Psikiater sekaligus Direktur Utama Pusat Kesehatan Jiwa Nasional DR Dr Nova Riyanti Yusuf, SpKJ mengatakan calon legislatif (caleg) yang mencalonkan diri namun tanpa tujuan yang jelas rentan mengalami gangguan mental.
Nova mengatakan, banyak pasien yang pernah gagal saat mencalonkan diri sebagai caleg kemudian terlilit hutang atau kecewa berat hingga depresi dan mengakhiri hidupnya.(Antaranews,11-12-2023)

"Untuk persiapan Pemilu 2024, rencananya ada 10 ruangan VIP kata Irfan Agusta, Wadir Pelayanan RSUD Oto Iskandar Dinata. Dan kita sebenarnya sudah memiliki dokter spesialis penyakit jiwa, jadi untuk kegiatan pasien-pasien yang kasus ringan itu bisa dilakukan dengan rawat jalan. (Kompas Petang 24/11/2023).

Rawannya gangguan mental yang dialami caleg disebabkan rapuhnya mental individu serta mahalnya biaya untuk mendapatkan kursi jabatan. Rapuhnya mental caleg berpotensi mengalami depresi ketika hasil pemilu tak sesuai harapan. Di sisi lain, jabatan sebagai anggota legislatif hari ini dianggap dapat menaikkan harga diri dan jalan untuk mendapatkan materi. Oleh karena itu, tidak heran, para caleg mengerahkan segala cara dan rela mengeluarkan biaya mahal.

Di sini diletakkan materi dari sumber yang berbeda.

Lemma path_stable (rank : nat -> nat) :
  (forall i p, parent n F i = Some p -> rank p < rank i) -> forall k k' i, rank i < k -> rank i < k' ->
  exists l, path n F k (Some i) = Ret l /\ path n F k' (Some i) = Ret l.
Proof.
  intros Hr. induction k as [|k IH]; intros k' i Hk Hk'; [lia|]. destruct k' as [|k']; [lia|]. cbn.
  rewrite getParent_parent. cbn. destruct (parent n F i) as [p|] eqn:E.
  - destruct (IH k' p) as (l & E1 & E2); [specialize (Hr i p E); lia..|]. rewrite E1, E2. by eexists.
  - exists [i]. destruct k, k'; by split.
Qed.
Lemma path_chain_k i k : n <= k -> path n F k (Some i) = Ret (chain n F i).
Proof.
  intros Hk. destruct parent_ranked as [rank H]. unfold chain.
  destruct (path_stable rank (fun i => proj2 (proj2 (H i))) k n i) as (l & -> & ->); [|apply H|done].
  apply Nat.lt_le_trans with n; [apply H|done].
Qed.
Lemma path_chain_from i : path n F n i = Ret (chain_from n F i).
Proof. destruct i; [by apply path_chain_k|]. by destruct n. Qed.
Lemma chain_unfold i : chain n F i = i :: chain_from n F (parent n F i).
Proof.
  assert (E := path_chain_k i (S n) (Nat.le_succ_diag_r n)). cbn in E. rewrite getParent_parent in E.
  cbn in E. rewrite path_chain_from in E. cbn in E. by injection E.
Qed.
Lemma chain_head i : chain n F i !! 0 = Some i.
Proof. by rewrite chain_unfold. Qed.
Lemma chain_nonempty i : 0 < length (chain n F i).
Proof. rewrite chain_unfold. cbn. lia. Qed.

Kekuatan mental seseorang menentukan sikapnya terhadap hasil pemilihan. Hal ini tidak lepas dari pendidikan dan pola pikir yang memengaruhi kekuatan mental seseorang. Pendidikan dan pola pikir yang berlandaskan asas sekularisme (memisahkan agama dari kehidupan), dipastikan akan gagal membentuk individu yang berkepribadian kuat. Hal ini dibuktikan dengan meningkatnya kasus gangguan mental pasca-pemilu lima tahun lalu. 

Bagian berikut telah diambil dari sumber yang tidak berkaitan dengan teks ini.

Definition mounted (i : nat) : Prop := exists t, forall w, stateNode (fiber (tree_of w) i) = Some t /\ t <> 0%Z.
Definition listener_of (w : W) (i : nat) (name : string) : option L :=
  the_result None (get_listener (tree_of w) i name).
Lemma get_listener_of w i name : get_listener (tree_of w) i name = Ret (listener_of w i name).
Proof. unfold listener_of. by destruct (wb_props wb w i name) as [l ->]. Qed.
Lemma getListener_spec i name (s : S) :
  getListener tree_of i name s = (Ret (listener_of (world s) i name), s).
Proof. unfold getListener, the_tree. by rewrite get_listener_of. Qed.
Lemma listener_mounted w i name l : listener_of w i name = Some l -> mounted i.
Proof.
  unfold listener_of, get_listener. destruct (stateNode (fiber (tree_of w) i)) as [t|] eqn:E; [|done].
  intros _. exists t. destruct (wb_mounted wb w i t E). split; auto.
Qed.

Lemma bind_walk {A B} (f : (nat -> Fiber) -> result A) (k : A -> JS S B) s a :
  f (fiber (tree_of (world s))) = Ret a -> bind (walk tree_of f) k s = k a s.
Proof. intros E. apply bind_of. unfold walk, the_tree. by rewrite E. Qed.

(** ** Collecting dispatches *)
Definition called (ev : Ev) (l : list (L * nat)) : list (dispatch_config * nat) :=
  map (fun d => (dispatchConfig ev, d.2)) l.
Definition name_at (bubbled captured : string) (p : phase) : string :=
  match p with Captured => captured | Bubbled => bubbled end.
(** The listeners along a traversal. *)
Definition collected (w : W) (l : list (nat * phase)) (bubbled captured : string) : list (L * nat) :=
  omap (fun x => (fun f => (f, x.1)) <$> listener_of w x.1 (name_at bubbled captured x.2)) l.

(** The two accumulations of an event go together. *)
Definition aligned (ev : Ev) : Prop :=
  match dispatchListeners ev, dispatchInstances ev with
  | Nothing, Nothing | One _, One _ => True
  | Many l, Many l' => length l = length l'
  | _, _ => False
  end.
Lemma add_dispatch_spec f i ev (s : S) : aligned ev -> exists ev',
  add_dispatch f i ev s = (Ret ev', s) /\ aligned ev' /\ dispatchConfig ev' = dispatchConfig ev /\
  dispatches ev' = dispatches ev ++ [(f, i)].
Proof.
  unfold aligned, add_dispatch, dispatches. intros Ha.
  destruct (dispatchListeners ev) as [|g|ls], (dispatchInstances ev) as [|j|js]; try done;
    cbn; eexists; (split; [done|]); cbn; split_and!; try done.
  - by rewrite !length_app, Ha.
  - by apply combine_snoc.
Qed.
Lemma accumulate_along_spec l bubbled captured ev (s : S) : aligned ev -> exists ev',
  accumulate_along tree_of l bubbled captured ev s = (Ret ev', s) /\ aligned ev' /\
  dispatchConfig ev' = dispatchConfig ev /\
  dispatches ev' = dispatches ev ++ collected (world s) l bubbled captured.
Proof.
  revert ev. induction l as [|[i p] l IH]; intros ev Ha; [exists ev; cbn; by rewrite app_nil_r|].
  cbn [accumulate_along]. unfold accumulateDirectionalDispatches, listenerAtPhase.
  fold (name_at bubbled captured p). rewrite bind_assoc, (bind_of _ _ _ _ _ (getListener_spec _ _ _)).
  unfold collected. cbn [omap list_omap fst snd]. fold (collected (world s) l bubbled captured).
  destruct (listener_of (world s) i (name_at bubbled captured p)) as [f|]; cbn [fmap option_fmap option_map].
  - destruct (add_dispatch_spec f i ev s Ha) as (ev1 & R1 & Ha1 & E1 & D1).
    rewrite (bind_of _ _ _ _ _ R1). destruct (IH ev1 Ha1) as (ev' & -> & Ha' & E' & D'). exists ev'. split_and!; [done..|congruence|].
    by rewrite D', D1, <- app_assoc.
  - rewrite bind_ret. apply IH, Ha.
Qed.

(** A direct event is for one listener at most. *)
Definition direct_dispatches (w : W) (c : event_type) (i : nat) : list (L * nat) :=
  match eventTypes c with
  | Direct name => match listener_of w i name with Some f => [(f, i)] | None => [] end
  | Phased _ _ => []
  end.
Record is_direct_event (w : W) (c : event_type) (i : nat) (ev : Ev) : Prop := {
  de_config : dispatchConfig ev = OfResponder c;
  de_target : targetInst ev = Some i;
  de_aligned : aligned ev;
  de_dispatches : dispatches ev = direct_dispatches w c i;
  de_single : match dispatchListeners ev with Many _ => False | _ => True end
}.
Lemma direct_event_spec c i e (s : S) : exists ev,
  direct_event tree_of c (Some i) e s = (Ret ev, s) /\ is_direct_event (world s) c i ev.
Proof.
  unfold direct_event, accumulateDirectDispatches, accumulateDispatches. cbn.
  assert (Hd := eq_refl (direct_dispatches (world s) c i)). unfold direct_dispatches at 2 in Hd.
  destruct (eventTypes c) as [b x|name]; [eexists; split; [done|]; by split|].
  rewrite (bind_of _ _ _ _ _ (getListener_spec _ _ _)). destruct (listener_of (world s) i name) as [f|]; cbn; eexists; (split; [done|]); by split.
Qed.
Lemma direct_mounted w c i : Forall (fun d => mounted d.2) (direct_dispatches w c i).
Proof.
  unfold direct_dispatches. destruct (eventTypes c); [done|].
  destruct (listener_of w i registrationName) eqn:E; [|done]. constructor; [|done]. by eapply listener_mounted.
Qed.

(** ** Calling listeners

    [ran cs s s']: from [s] to [s'] the listeners [cs] have been called, and nothing of
    the responder's state has changed. *)
Record ran (cs : list (dispatch_config * nat)) (s s' : S) : Prop := {
  ra_calls : calls s' = calls s ++ cs;
  ra_responder : responderInst s' = responderInst s;
  ra_native : native s' = native s;
  ra_history : history s' = history s;
  ra_count : trackedTouchCount s' = trackedTouchCount s
}.
Lemma ran_refl s : ran [] s s.
Proof. split; try done. by rewrite app_nil_r. Qed.
Lemma ran_trans cs cs' s s1 s' : ran cs s s1 -> ran cs' s1 s' -> ran (cs ++ cs') s s'.
Proof. intros [A1 A2 A3 A4 A5] [B1 B2 B3 B4 B5]. split; try congruence. by rewrite B1, A1, <- app_assoc. Qed.

Lemma call_spec ev f i s : exists r s', call_listener run_listener ev f i s = (r, s') /\
  r <> OutOfFuel /\ ran [(dispatchConfig ev, i)] s s' /\
  (dispatchConfig ev = OfResponder responderGrant \/
   dispatchConfig ev = OfResponder responderTerminationRequest -> exists a, r = Ret a).
Proof.
  unfold call_listener. rewrite bind_modify, bind_gets. unfold in_world. cbn.
  assert (Ha := wb_answers wb f ev i (history s) (world s)).
  assert (Ht := wb_terminates wb f ev i (history s) (world s)). unfold outcome in Ha, Ht.
  destruct (run_listener f ev i (history s) (world s)) as [r w'].
  exists r. eexists. split; [done|]. split; [done|]. split; [by split|done].
Qed.
Lemma node_spec i s : mounted i -> exists t, getNodeFromInstance tree_of i s = (Ret t, s).
Proof.
  intros [t Ht]. exists t. unfold getNodeFromInstance, the_tree. rewrite bind_gets.
  destruct (Ht (world s)) as [-> Hne]. by destruct (Z.eqb_spec t 0).
Qed.

Lemma executeDirectDispatch_spec c i ev w s : is_direct_event w c i ev ->
  (c = responderGrant \/ c = responderTerminationRequest) ->
  exists v ev' s', executeDirectDispatch tree_of run_listener ev s = (Ret (v, ev'), s') /\
    ran (called ev (dispatches ev)) s s' /\ dispatches ev' = [] /\ dispatchConfig ev' = OfResponder c.
Proof.
  intros [Hc _ Ha Hd Hs] Hw. assert (Hm := direct_mounted w c i). rewrite <- Hd in Hm.
  unfold executeDirectDispatch, called, dispatches, aligned in *.
  destruct (dispatchListeners ev) as [|f|ls], (dispatchInstances ev) as [|j|js]; try done; cbn in *.
  - eexists _, _, _. split; [done|]. split; [apply ran_refl|done].
  - apply Forall_cons in Hm as [Hm _]. cbn in Hm. destruct (node_spec _ s Hm) as [t E].
    rewrite (bind_of _ _ _ _ _ E). destruct (call_spec ev f j s) as (r & s' & E' & _ & Hr & Hret).
    destruct Hret as [a ->]; [rewrite Hc; destruct Hw; subst; auto|].
    rewrite (bind_of _ _ _ _ _ E'). eexists _, _, _. split; [done|]. by split_and!.
Qed.

Lemma execute_until_true_spec ev stop l s : exists r s' k,
  execute_until_true run_listener ev stop l s = (r, s') /\ r <> OutOfFuel /\
  ran (called ev (take k l)) s s' /\
  (forall j, r = Ret (Some j) -> exists f k', k = k' + 1 /\ l !! k' = Some (f, j)).
Proof.
  revert stop s. induction l as [|[f i] l IH]; intros stop s; cbn [execute_until_true].
  { exists (Ret None), s, 0. split_and!; try done. apply ran_refl. }
  destruct stop; [exists (Ret None), s, 0; split_and!; try done; apply ran_refl|].
  destruct (call_spec ev f i s) as (r & s1 & E & Hne & Hr & _). destruct r as [a|e|]; [| |done].
  - rewrite (bind_of _ _ _ _ _ E). destruct (truthy (returned a)).
    + exists (Ret (Some i)), s1, 1. split_and!; try done. intros j [= ->]. by exists f, 0.
    + destruct (IH (stopped a) s1) as (r & s' & k & E' & Hne' & Hr' & Hj). exists r, s', (k + 1).
      rewrite Nat.add_comm. split_and!; try done; [by apply (ran_trans [(dispatchConfig ev, i)] _ _ _ _ Hr Hr')|].
      intros j Ej. destruct (Hj j Ej) as (g & k' & -> & Hl). exists g, (1 + k'). split; [lia|done].
  - rewrite (bind_throws _ _ _ _ _ E). exists (Throw e), s1, 1. by split_and!.
Qed.

Lemma execute_in_order_spec ev stop l s : Forall (fun d => mounted d.2) l -> exists s' k,
  execute_in_order tree_of run_listener ev stop l s = (Ret tt, s') /\
  ran (called ev (take k l)) s s' /\ (stop = false -> min 1 (length l) <= k).
Proof.
  intros Hm. revert stop s. induction Hm as [|[f i] l Hi Hm IH]; intros stop s; cbn [execute_in_order].
  { exists s, 0. split_and!; try done. apply ran_refl. }
  destruct stop; [exists s, 0; split_and!; try done; apply ran_refl|].
  unfold executeDispatch. rewrite bind_assoc. destruct (node_spec _ s Hi) as [t E].
  rewrite (bind_of _ _ _ _ _ E). unfold invokeGuardedCallbackAndCatchFirstError.
  destruct (call_spec ev f i s) as (r & s1 & E' & Hne & Hr & _).
  assert (Hg : exists b s2, try_catch (let! a := call_listener run_listener ev f i in ret (stopped a))
    (fun error => do! modify (fun s => match rethrowError s with
       | None => set_rethrowError (Some error) s
       | Some _ => s
       end); ret false) s = (Ret b, s2) /\ ran [(dispatchConfig ev, i)] s s2).
  { unfold try_catch, bind. rewrite E'. destruct r as [a|e|]; [by eexists _, _| |done].
    cbn. destruct (rethrowError s1); eexists _, _; (split; [done|]); [done|]. by destruct Hr; split. }
  destruct Hg as (b & s2 & E2 & Hr2). rewrite (bind_of _ _ _ _ _ E2).
  destruct (IH b s2) as (s' & k & -> & Hr' & _). exists s', (k + 1). rewrite (Nat.add_comm k).
  split_and!; [done|by apply (ran_trans [(dispatchConfig ev, i)] _ _ _ _ Hr2 Hr')|cbn; lia].
Qed.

Berbeda dengan pendidikan dan pola pikir yang diterapkan dalam sistem Islam, yang berasaskan akidah Islam. Sistem pendidikan yang menitikberatkan pada pendidikan karakter menghasilkan individu yang memiliki akidah dan kekuatan mental yang kokoh. Akidah ini melahirkan pemahaman individu tentang qada dan qadar Allah. Pemahaman tersebut menjadikan individu memiliki mental yang kuat ketika harapan tidak sejalan dengan realita. Selain itu, individu memiliki pemahaman bahwa kekuasaan adalah amanah yang besar. Hal ini sebagaimana terdapat dalam sebuah hadis Rasulullah Saw.. "Sesungguhnya kepemimpinan merupakan sebuah amanah, di mana kelak di hari kiamat akan mengakibatkan kerugian dan penyesalan. Kecuali mereka yang melaksanakannya dengan cara baik, serta dapat menjalankan amanahnya sebagai pemimpin." (HR Muslim).

Dengan demikian, sudah saatnya menerapkan sistem Islam secara menyeluruh (kaffah) agar pendidikan dan pola pikir yang dimiliki mampu menghasilkan individu yang berkarakter dan berakidah kuat. Alhasil, rawannya gangguan mental pada caleg bisa dihindari. Wallahu a’lam bisshawwab.